What a coincidence that Uri would get curious with this because we did not just lose goldfishes recently, we lost a loved one’s battle with a virulent disease.
My brother had been taken ill by a very aggressive tumor outgrowth, which had been taken out last year but had grown back. His biopsy tested negative at first, but it was really cancer. So, for the family, we had long been in a cancer and COVID crisis.
Last July 23 was Mom’s 79th birthday, and we had been coordinating and planning for her special day, when two days prior, my brother flatlined as a result of his worsened condition. The doctors were able to revive him at the hospital and stabilize him for a time, but his body remained very weak and he remained in agony.
Still, God gave my brother the strength to hang on and join Mom’s virtual birthday party, allowing us also to extend our prayers and encouragement to him. He held on for another two days before finally breathing his last.

Loving can definitely hurt.

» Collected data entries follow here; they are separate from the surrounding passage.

(* ===== verification/SchedulerCorrect.v ===== *)
(** * What the concurrent scheduler guarantees

    Theorems about every history of [src/lib/treap/scheduler.hpp]: versions are
    strictly ordered, committed versions are complete and hold the result of the
    operations issued before them, and no thread runs into undefined behaviour. *)

From S2P Require Import Prelude TreapTree TreapNode TreapUpdate TreapQuery Scheduler.
From S2P Require Import SchedulerTree SchedulerMem SchedulerInv SchedulerSafe SchedulerWork.
From S2P Require Import SchedulerLive.

(** ** The abstract specification: a list of operations on a bag *)

Definition bag_apply (oe : operation * Z) (m : bag) : bag :=
  match oe.1 with
  | OP_NONE => m
  | OP_INSERT => bag_insert oe.2 m
  | OP_DELETE => bag_delete oe.2 m
  end.

Definition version_bag (m0 : bag) (ops : list (operation * Z)) (v : nat) : bag :=
  foldl (fun m oe => bag_apply oe m) m0 (take v ops).

Definition ops_u64 (ops : list (operation * Z)) : Prop := Forall (fun oe => u64 oe.2) ops.

#[global] Instance ops_u64_dec ops : Decision (ops_u64 ops).
Proof. unfold ops_u64. apply _. Defined.

Lemma version_bag_S m0 ops v :
  version_bag m0 ops (S v) =
    match ops !! v with
    | Some oe => bag_apply oe (version_bag m0 ops v)
    | None => version_bag m0 ops v
    end.
Proof.
  unfold version_bag. destruct (ops !! v) as [oe|] eqn:E.
  - by rewrite (take_S_r _ _ _ E), foldl_app.
  - apply lookup_ge_None in E. rewrite !take_ge by lia. done.
Qed.

Section refinement.
Context {hash : Z -> Z} `{HPH : !PerfectHash hash}.

(** The sequential treap implements the bag. *)
Lemma version_tree_bag t0 ops v :
  wf hash t0 -> ops_u64 ops ->
  wf hash (version_tree hash t0 ops v) /\
  to_bag (version_tree hash t0 ops v) = version_bag (to_bag t0) ops v.
Proof.
  intros W U. induction v as [|v [IHw IHb]]; [done|].
  rewrite version_bag_S. simpl. set (t := version_tree hash t0 ops v) in *.
  destruct (ops !! v) as [[o e]|] eqn:E; [|done].
  assert (u64 e) by (eapply (Forall_lookup_1 _ _ _ _ U E)).
  rewrite <- IHb. destruct o; unfold t_apply, bag_apply; cbn [fst snd]; [done| |].
  - split; [by apply t_insert_wf|by apply t_insert_bag].
  - split; [by apply t_delete_wf|by apply t_delete_bag].
Qed.
End refinement.

(** ** Running a schedule gives a history *)

Fixpoint schedule_ops (cfg : config) (ls : list label) (σ : sched) : list (operation * Z) :=
  match ls with
  | [] => []
  | l :: ls =>
      match exec cfg l σ with
      | Next σ' => issued_by l ++ schedule_ops cfg ls σ'
      | Wait => schedule_ops cfg ls σ
      | Fault _ => []
      end
  end.

Lemma schedule_history cfg σ0 ls ops σ σ' :
  history cfg σ0 ops σ -> run_schedule cfg ls σ = Next σ' ->
  history cfg σ0 (ops ++ schedule_ops cfg ls σ) σ'.
Proof.
  revert ops σ. induction ls as [|l ls IH]; simpl; intros ops σ H E.
  - simplify_eq. by rewrite app_nil_r.
  - destruct (exec cfg l σ) as [σ1| |] eqn:El; [|by apply IH|done].
    rewrite app_assoc. apply IH; [|done]. by eapply history_step.
Qed.

Lemma run_history cfg σ0 ls ops σ :
  run_schedule cfg ls σ0 = Next σ -> schedule_ops cfg ls σ0 = ops -> history cfg σ0 ops σ.
Proof. intros E <-. apply (schedule_history cfg σ0 ls [] σ0 σ); [constructor|done]. Qed.

(** ** Assumptions on the start of the scheduler *)

(** The number of tasks fits the counters, the recursion bound of the model is
    above the size of every version, and the root handed to the constructor is a
    well-formed treap of version 0. *)
Record good_start (cfg : config) (h : heap) (p0 : ptr) (t0 : tree) : Prop := {
  gs_rep : rep h p0 t0;
  gs_wf : wf (cfg_hash cfg) t0;
  gs_vers : vers_le 0 t0;
  gs_mono : vers_mono t0;
  gs_fuel : (size t0 + num_tasks_ cfg < cfg_fuel cfg)%nat;
  gs_tasks : Z.of_nat (num_tasks_ cfg) < two64 - 1;
}.

Lemma good_history cfg h p0 t0 ops σ :
  good_start cfg h p0 t0 -> history cfg (scheduler_init cfg h p0) ops σ ->
  exists k, inv cfg t0 σ k ops.
Proof. intros [] H. by eapply history_inv. Qed.

(** A version all whose predecessors are done is complete. *)
Lemma version_complete cfg t0 σ k ops v c :
  inv cfg t0 σ k ops -> vers_le 0 t0 -> vers_mono t0 -> (v <= s_issued σ)%nat ->
  (forall u d, s_ctxs σ !! u = Some d -> (u <= v)%nat -> st d = ST_DONE) ->
  s_ctxs σ !! v = Some c -> rep (s_heap σ) (root c) (version cfg t0 ops v).
Proof.
  intros I Hv0 Hm0 Hle Hdone Hc. assert (IM := inv_mem _ _ _ _ _ I).
  eapply rep_weaken; [apply closed_part_sub|].
  eapply dn_rep; [by eapply (mi_root _ _ _ _ _ _ _ IM)| |exact Hdone].
  by apply version_tree_props.
Qed.

(** ** Properties *)

(** C1: strict ordering of the concurrent treap.  However the client, the pipes,
    the boarder, the workers and the collector interleave, the root of every
    version up to [num_committed_] is a complete well-formed treap: exactly the
    tree the sequential algorithm builds from the operations issued up to that
    version, in the order of issue, so its contents are those operations applied
    in that order to the initial contents. *)
Theorem scheduler_strict_order (cfg : config) (Hhash : PerfectHash (cfg_hash cfg))
    (h : heap) (p0 : ptr) (t0 : tree) (ops : list (operation * Z)) (σ : sched) (v : nat) :
  good_start cfg h p0 t0 -> ops_u64 ops ->
  history cfg (scheduler_init cfg h p0) ops σ -> (v <= s_committed σ)%nat ->
  exists c, s_ctxs σ !! v = Some c /\ st c = ST_DONE /\
    rep (s_heap σ) (root c) (version_tree (cfg_hash cfg) t0 ops v) /\
    wf (cfg_hash cfg) (version_tree (cfg_hash cfg) t0 ops v) /\
    to_bag (version_tree (cfg_hash cfg) t0 ops v) = version_bag (to_bag t0) ops v.
Proof.
  intros G U H Hv. destruct (good_history _ _ _ _ _ _ G H) as [k I]. destruct G.
  destruct (inv_coll _ _ _ _ _ I) as [C1 C2 C3].
  pose proof (mi_issued _ _ _ _ _ _ _ (inv_mem _ _ _ _ _ I)).
  destruct (ctx_exists _ _ _ _ _ v I) as [c Hc]; [lia|].
  exists c. split; [done|]. split; [eapply C3; [done|lia]|]. split; [|by apply version_tree_bag].
  eapply version_complete; try done; [lia|]. intros u d Hd Hu. eapply C3; [done|lia].
Qed.

(** C2: no thread runs into undefined behaviour: in every reachable state, every
    step of every thread either waits or succeeds. No node is read through a null
    or dangling pointer, no context or token is accessed out of bounds, and the
    recursion bound of the model is never the reason to stop. *)
Theorem scheduler_no_fault (cfg : config) (h : heap) (p0 : ptr) (t0 : tree)
    (ops : list (operation * Z)) (σ : sched) (l : label) (e : err) :
  good_start cfg h p0 t0 -> history cfg (scheduler_init cfg h p0) ops σ ->
  valid_label cfg σ l -> exec cfg l σ <> Fault e.
Proof.
  intros G H Hl E. destruct (good_history _ _ _ _ _ _ G H) as [k I]. destruct G.
  assert (X := exec_safe cfg t0 l σ k ops gs_vers0 gs_mono0 gs_fuel0 gs_tasks0 I Hl).
  by rewrite E in X.
Qed.

(** C3: the scheduler does not deadlock: if all its threads are spinning or have
    stopped, whatever interleaving led there, then every issued task has been
    committed. *)
Theorem scheduler_no_deadlock (cfg : config) (h : heap) (p0 : ptr) (t0 : tree)
    (ops : list (operation * Z)) (σ : sched) :
  good_start cfg h p0 t0 -> (1 <= num_workers_ cfg)%nat ->
  history cfg (scheduler_init cfg h p0) ops σ -> quiescent cfg σ ->
  s_committed σ = s_issued σ.
Proof.
  intros G HW H Hq. destruct (good_history _ _ _ _ _ _ G H) as [k I]. destruct G.
  by eapply quiet_committed.
Qed.

(** A small scheduler: one pipe, two workers, four tasks, blocks of two. *)
Definition cfg_small : config := mk_config 1 2 2 4 wrap64 20.

Lemma cfg_small_good : good_start cfg_small ∅ None Leaf.
Proof. split; try done. simpl. lia. Qed.

(** Insert 7, 5 and 5 again, then delete 7, with the threads taking turns; the
    deletion at the root waits for the first three versions. *)
Definition rounds (n : nat) : list label :=
  mjoin (replicate n [LPipe 0; LBoard; LWork 0; LWork 1; LCollect]).

Definition schedule_small : list label :=
  [LInit OP_INSERT 7; LPush; LInit OP_INSERT 5; LPush; LInit OP_INSERT 5; LPush] ++ rounds 20 ++
  [LInit OP_DELETE 7; LPush] ++ rounds 20.

Definition ops_small : list (operation * Z) :=
  [(OP_INSERT, 7); (OP_INSERT, 5); (OP_INSERT, 5); (OP_DELETE, 7)].

Example scheduler_strict_order_witness :
  exists σ, run_schedule cfg_small schedule_small (scheduler_init cfg_small ∅ None) = Next σ /\
    s_committed σ = 4%nat /\
    exists c, s_ctxs σ !! 4%nat = Some c /\ st c = ST_DONE /\
      rep (s_heap σ) (root c) (version_tree wrap64 Leaf ops_small 4) /\
      wf wrap64 (version_tree wrap64 Leaf ops_small 4) /\
      to_bag (version_tree wrap64 Leaf ops_small 4) = version_bag (to_bag Leaf) ops_small 4.
Proof.
  destruct (run_schedule cfg_small schedule_small (scheduler_init cfg_small ∅ None))
    as [σ| |] eqn:E; [|by vm_compute in E|by vm_compute in E].
  exists σ. split; [done|].
  assert (s_committed σ = 4%nat) as Hc.
  { enough (match run_schedule cfg_small schedule_small (scheduler_init cfg_small ∅ None) with
            | Next σ => s_committed σ | _ => 0%nat end = 4%nat) as X by (by rewrite E in X).
    vm_compute. reflexivity. }
  split; [done|].
  apply (scheduler_strict_order cfg_small _ ∅ None Leaf ops_small σ 4 cfg_small_good).
  - by apply (bool_decide_unpack _); vm_compute.
  - apply (run_history _ _ schedule_small); [exact E|]. vm_compute. reflexivity.
  - rewrite Hc. done.
Defined.

(** The state before any step. *)
Example scheduler_no_fault_witness :
  exec cfg_small (LInit OP_DELETE 7) (scheduler_init cfg_small ∅ None) <> Fault NullDeref.
Proof.
  apply (scheduler_no_fault cfg_small ∅ None Leaf [] _ _ _ cfg_small_good); [constructor|].
  simpl. lia.
Defined.

(** The same run carried on until every thread has stopped. *)
Example scheduler_no_deadlock_witness :
  exists σ, run_schedule cfg_small (schedule_small ++ rounds 10) (scheduler_init cfg_small ∅ None) = Next σ /\
    s_committed σ = s_issued σ.
Proof.
  destruct (run_schedule cfg_small (schedule_small ++ rounds 10) (scheduler_init cfg_small ∅ None))
    as [σ| |] eqn:E; [|by vm_compute in E|by vm_compute in E].
  exists σ. split; [done|].
  apply (scheduler_no_deadlock cfg_small ∅ None Leaf ops_small σ cfg_small_good).
  - simpl. lia.
  - apply (run_history _ _ (schedule_small ++ rounds 10)); [exact E|]. vm_compute. reflexivity.
  - apply quiescent_b_ok.
    enough (match run_schedule cfg_small (schedule_small ++ rounds 10) (scheduler_init cfg_small ∅ None) with
            | Next σ => quiescent_b cfg_small σ | _ => false end = true) as X by (by rewrite E in X).
    vm_compute. reflexivity.
Defined.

A lot sometimes.
But it was during this crisis that God taught us the value of time and relationships, even allowing us to experience His grace in the midst of sorrow. He gave us the opportunity to really appreciate and nurture our family, to give our mother a most meaningful and heartfelt tribute despite our physical separation, and to honor – personally and collectively as a family – our brother before his passing. We continue to take comfort that while he has physically left us, he is now fully healed and full of joy in the presence of our great God.
Cancer and COVID are dreadful, but I am convinced that none of these can ever be what many call the Big C. That will always be Christ, and Christ alone. He alone is the Conqueror of sickness, the Conqueror of the death, the Conqueror of sin.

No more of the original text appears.